Paul and collaborators facilitate health fairs and roundtable discussions in partnership with the Little Earth community, an indigenous preference project-based Section 8 rental assistance community in Minneapolis’ Phillips neighborhood.
From campus to community
As part of these events, people affiliated with the University go out to Little Earth to connect with its community members.
“One of the key reasons it is important for clinicians, residents and medical students to participate is for us to learn about and experience the community’s strengths,” says Paul. “Despite going through all the health inequities you can think of, there are cultural strengths that keep the community together. Once we engage those strengths in conversations and make them part of our interactions with patients, we can better address those inequities.”
Addiction and treatment was the focus of last summer’s roundtables held by Little Earth, Paul, and his mentor, Cuong Pham, MD, an assistant professor in the Department of Medicine.

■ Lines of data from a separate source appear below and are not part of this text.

Lemma memcpy_run w dst src n :
  memcpy_defined w dst src n = true →
  ∃ bs m', load_bytes (bytes w) src (Z.to_nat n) = Some bs
         ∧ store_bytes (bytes w) dst bs = Some m'
         ∧ memcpy dst src n w = Some (tt, set_bytes m' w).
Proof.
  unfold memcpy_defined, memcpy.
  intros [[Hd Hs%allocated_true]%andb_prop Ht%allocated_true]%andb_prop.
  rewrite Hd. destruct Hs as [bs Hs]. destruct Ht as [old Ht].
  rewrite Hs. rewrite <- (load_bytes_length _ _ _ _ Hs) in Ht.
  destruct (store_bytes_defined _ _ _ _ Ht) as [m' Hm'].
  rewrite Hm'. eauto.
Qed.

Lemma memset_run w dst c n :
  memset_defined w dst n = true →
  ∃ m', store_bytes (bytes w) dst (replicate (Z.to_nat n) c) = Some m'
      ∧ memset dst c n w = Some (tt, set_bytes m' w).
Proof.
  unfold memset_defined, memset.
  intros [Hv [old Ht]%allocated_true]%andb_prop. rewrite Hv.
  rewrite <- (length_replicate (Z.to_nat n) c) in Ht.
  destruct (store_bytes_defined _ _ _ _ Ht) as [m' Hm'].
  rewrite Hm'. eauto.
Qed.

(** The failing branch of the default dissector. *)
Lemma default_dissect_fails buffer size frame f w :
  frames w !! frame = Some f →
  Frame.size f = 0 ∨ size < Frame.size f →
  default_dissect apr_size_bits buffer size frame w
    = Some ((FALSE, (buffer, size)), w).
Proof.
  intros Hf Hc. unfold default_dissect.
  rewrite (bind_run _ _ _ _ _ (load_frame_run _ _ _ Hf)).
  destruct (Z.leb_spec (Frame.size f) size), (Z.eqb_spec (Frame.size f) 0);
    simpl; try done; lia.
Qed.

(** The copying branch of the default dissector. *)
Lemma default_dissect_copies buffer size frame f w :
  frames w !! frame = Some f →
  Frame.size f ≠ 0 → Frame.size f ≤ size →
  memcpy_defined w (Frame.buffer f) buffer (Frame.size f) = true →
  ∃ bs m',
    load_bytes (bytes w) buffer (Z.to_nat (Frame.size f)) = Some bs
    ∧ store_bytes (bytes w) (Frame.buffer f) bs = Some m'
    ∧ default_dissect apr_size_bits buffer size frame w
        = Some ((TRUE, (buffer + Frame.size f,
                        apr_size_sub apr_size_bits size (Frame.size f))),
                set_bytes m' w).
Proof.
  intros Hf Hnz Hle Hcp. unfold default_dissect.
  rewrite (bind_run _ _ _ _ _ (load_frame_run _ _ _ Hf)).
  destruct (Z.leb_spec (Frame.size f) size), (Z.eqb_spec (Frame.size f) 0);
    simpl; try lia.
  rewrite (bind_run _ _ _ _ _ (load_frame_run _ _ _ Hf)).
  destruct (memcpy_run _ _ _ _ Hcp) as (bs & m' & Hld & Hst & Hrun).
  rewrite (bind_run _ _ _ _ _ Hrun).
  assert (frames (set_bytes m' w) !! frame = Some f) as Hf' by done.
  rewrite !(bind_run _ _ _ _ _ (load_frame_run _ _ _ Hf')).
  exists bs, m'. done.
Qed.

(** Without a custom dissector [mpf_codec_dissect] is the default one. *)
Lemma dissect_default codec buffer size frame w :
  method vtables Vtable.dissect codec w = Some None →
  mpf_codec_dissect apr_size_bits vtables codec buffer size frame w
    = default_dissect apr_size_bits buffer size frame w.
Proof.
  intros (vt & Hvt & Hsel)%codec_vtable_run. unfold mpf_codec_dissect.
  rewrite (bind_run _ _ _ _ _ Hvt). by rewrite Hsel.
Qed.

Lemma apr_size_sub_exact size n :
  0 ≤ n ≤ size → size < 2 ^ apr_size_bits →
  apr_size_sub apr_size_bits size n = size - n.
Proof. intros. unfold apr_size_sub. apply Z.mod_small. lia. Qed.

Lemma frame_payload_run frame f bs w :
  frames w !! frame = Some f →
  load_bytes (bytes w) (Frame.buffer f) (Z.to_nat (Frame.size f)) = Some bs →
  frame_payload frame w = Some (bs, w).
Proof.
  intros Hf Hbs. unfold frame_payload.
  rewrite (bind_run _ _ _ _ _ (load_frame_run _ _ _ Hf)). by rewrite Hbs.
Qed.

(** C1. For a codec whose family supplies no dissector, a call of
    [mpf_codec_dissect] with a frame of size [F > 0] and at least [F]
    bytes remaining (exactly [F] included) returns [TRUE], leaves the
    first [F] bytes of the buffer as the payload of the frame, and
    returns the cursor advanced by [F] and the remaining size reduced by
    [F]. *)
Theorem dissect_default_success codec buffer size frame f data w :
  method vtables Vtable.dissect codec w = Some None →
  frames w !! frame = Some f →
  0 < Frame.size f → Frame.size f ≤ size → size < 2 ^ apr_size_bits →
  memcpy_defined w (Frame.buffer f) buffer (Frame.size f) = true →
  load_bytes (bytes w) buffer (Z.to_nat (Frame.size f)) = Some data →
  ∃ w', mpf_codec_dissect apr_size_bits vtables codec buffer size frame w
          = Some ((TRUE, (buffer + Frame.size f, size - Frame.size f)), w')
        ∧ frame_payload frame w' = Some (data, w').
Proof.
  intros Hm Hf Hpos Hle Hsz Hcp Hdata.
  rewrite (dissect_default _ _ _ _ _ Hm).
  destruct (default_dissect_copies buffer size frame f w Hf)
    as (bs & m' & Hld & Hst & ->); [lia|done|done|].
  rewrite apr_size_sub_exact by lia.
  exists (set_bytes m' w). split; [done|].
  apply (frame_payload_run _ f); [done|]. simpl.
  assert (bs = data) as -> by congruence.
  rewrite <- (load_bytes_length _ _ _ _ Hdata) at 1.
  by eapply store_bytes_load.
Qed.

(** C2. For a codec without a custom dissector, [mpf_codec_dissect]
    returns [FALSE] exactly when the frame size is zero or exceeds the
    remaining size; a failing call returns the cursor and the remaining
    size it was given and leaves the whole state as it was.  A frame of
    size zero always fails this way. *)
Theorem dissect_default_failure codec buffer size frame f w :
  method vtables Vtable.dissect codec w = Some None →
  frames w !! frame = Some f →
  (Frame.size f ≠ 0 → Frame.size f ≤ size →
   memcpy_defined w (Frame.buffer f) buffer (Frame.size f) = true) →
  ∃ rv buffer' size' w',
    mpf_codec_dissect apr_size_bits vtables codec buffer size frame w
      = Some ((rv, (buffer', size')), w')
    ∧ (rv = FALSE ↔ Frame.size f = 0 ∨ size < Frame.size f)
    ∧ (rv = FALSE → buffer' = buffer ∧ size' = size ∧ w' = w)
    ∧ (Frame.size f = 0 → rv = FALSE).
Proof.
  intros Hm Hf Hcp. rewrite (dissect_default _ _ _ _ _ Hm).
  destruct (decide (Frame.size f = 0 ∨ size < Frame.size f)) as [Hc|Hc].
  - rewrite (default_dissect_fails _ _ _ _ _ Hf Hc).
    exists FALSE, buffer, size, w. tauto.
  - destruct (default_dissect_copies buffer size frame f w Hf)
      as (bs & m' & _ & _ & ->); [lia|lia|apply Hcp; lia|].
    eexists TRUE, _, _, _. split; [done|].
    unfold TRUE, FALSE. repeat split; try done; tauto.
Qed.

(** C9. The default dissector keeps the sum of the cursor and the
    remaining size: whatever a call returns, the new cursor plus the new
    remaining size is the old cursor plus the old remaining size, so the
    cursor advances by what the remaining size loses. *)
Theorem dissect_default_cursor_sum codec buffer size frame f w :
  method vtables Vtable.dissect codec w = Some None →
  frames w !! frame = Some f →
  0 ≤ Frame.size f → size < 2 ^ apr_size_bits →
  (Frame.size f ≠ 0 → Frame.size f ≤ size →
   memcpy_defined w (Frame.buffer f) buffer (Frame.size f) = true) →
  ∃ rv buffer' size' w',
    mpf_codec_dissect apr_size_bits vtables codec buffer size frame w
      = Some ((rv, (buffer', size')), w')
    ∧ buffer' + size' = buffer + size
    ∧ buffer' - buffer = size - size'.
Proof.
  intros Hm Hf Hpos Hsz Hcp. rewrite (dissect_default _ _ _ _ _ Hm).
  destruct (decide (Frame.size f = 0 ∨ size < Frame.size f)) as [Hc|Hc].
  - rewrite (default_dissect_fails _ _ _ _ _ Hf Hc).
    exists FALSE, buffer, size, w. split; [done|lia].
  - destruct (default_dissect_copies buffer size frame f w Hf)
      as (bs & m' & _ & _ & ->); [lia|lia|apply Hcp; lia|].
    rewrite apr_size_sub_exact by lia.
    eexists TRUE, _, _, _. split; [done|lia].
Qed.

(** Without a silence generator [mpf_codec_fill] is a [memset]. *)
Lemma fill_default codec frame_out f w :
  method vtables Vtable.fill codec w = Some None →
  frames w !! frame_out = Some f →
  memset_defined w (Frame.buffer f) (Frame.size f) = true →
  ∃ m', store_bytes (bytes w) (Frame.buffer f)
                    (replicate (Z.to_nat (Frame.size f)) x00) = Some m'
      ∧ mpf_codec_fill vtables codec frame_out w
          = Some (TRUE, set_bytes m' w).
Proof.
  intros (vt & Hvt & Hsel)%codec_vtable_run Hf Hal. unfold mpf_codec_fill.
  rewrite (bind_run _ _ _ _ _ Hvt). rewrite Hsel.
  rewrite (bind_run _ _ _ _ _ (load_frame_run _ _ _ Hf)).
  destruct (memset_run w (Frame.buffer f) x00 (Frame.size f) Hal)
    as (m' & Hst & Hrun).
  rewrite (bind_run _ _ _ _ _ Hrun). eauto.
Qed.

University students, faculty, and clinicians heard Little Earth’s perspectives about addiction care as well as trained community members on how to prevent and respond to overdoses.
“I truly think it was a hit,” said RoseMarie Roberts, a Little Earth community organizer and cultural services liaison. “I love that the people in the community got trained on what to do during an overdose from actual providers. It is helping a lot of people out.”
The community response proved so strong that discussions have expanded into health fairs at Little Earth to address other health issues important to residents.
Pham, who has worked to build bridges between the University and the Little Earth community for years, says the community-centric approach has made a difference:
“Healthcare has been focused on having patients come to established clinics to receive the resources and care they need, which ignores the barriers they often face. So when we can go to communities themselves, it makes it so much better for them.”
For Paul, CTSI’s PReP program — which provides an opportunity for students from populations underrepresented in research to begin or advance their research career — was an important early step for what he’s doing today.
"As a first-generation college student and recent immigrant, the PReP program allowed me to have access to physician mentors such as Dr. Elizabeth Rogers and Dr. Pham and other role models who were actively involved in addressing health inequities within our local communities,” says Paul. “Health inequities deeply impacted my family so finding mentors conducting health equity research ignited an indomitable spirit within me to pursue medical school so I can be like my mentors someday and that's exactly what I am doing.”
From connections to publications
So far, relationships and mentorship opportunities through the program have led to five publications for Paul, and this is strictly out of the projects he started working on during the PReP program.
His current publication tally is 14 — an impressive feat for a medical student. Paul says the PReP program taught him how to take something from an idea to an actual manuscript, a skill on its own.
Paul also credits the program with helping him develop essential skills for conducting high-impact community-engaged research:
“The PReP experience equipped me with the skillset to become a community-engaged researcher. It taught me the power of relationship building and taught me to work with the community (versus on the community) to develop research questions and data that address the root cause of health inequities within the community. It also taught me how to utilize partnerships between faculty and community elders and leaders to develop and implement programming that improves health outcomes for underserved communities."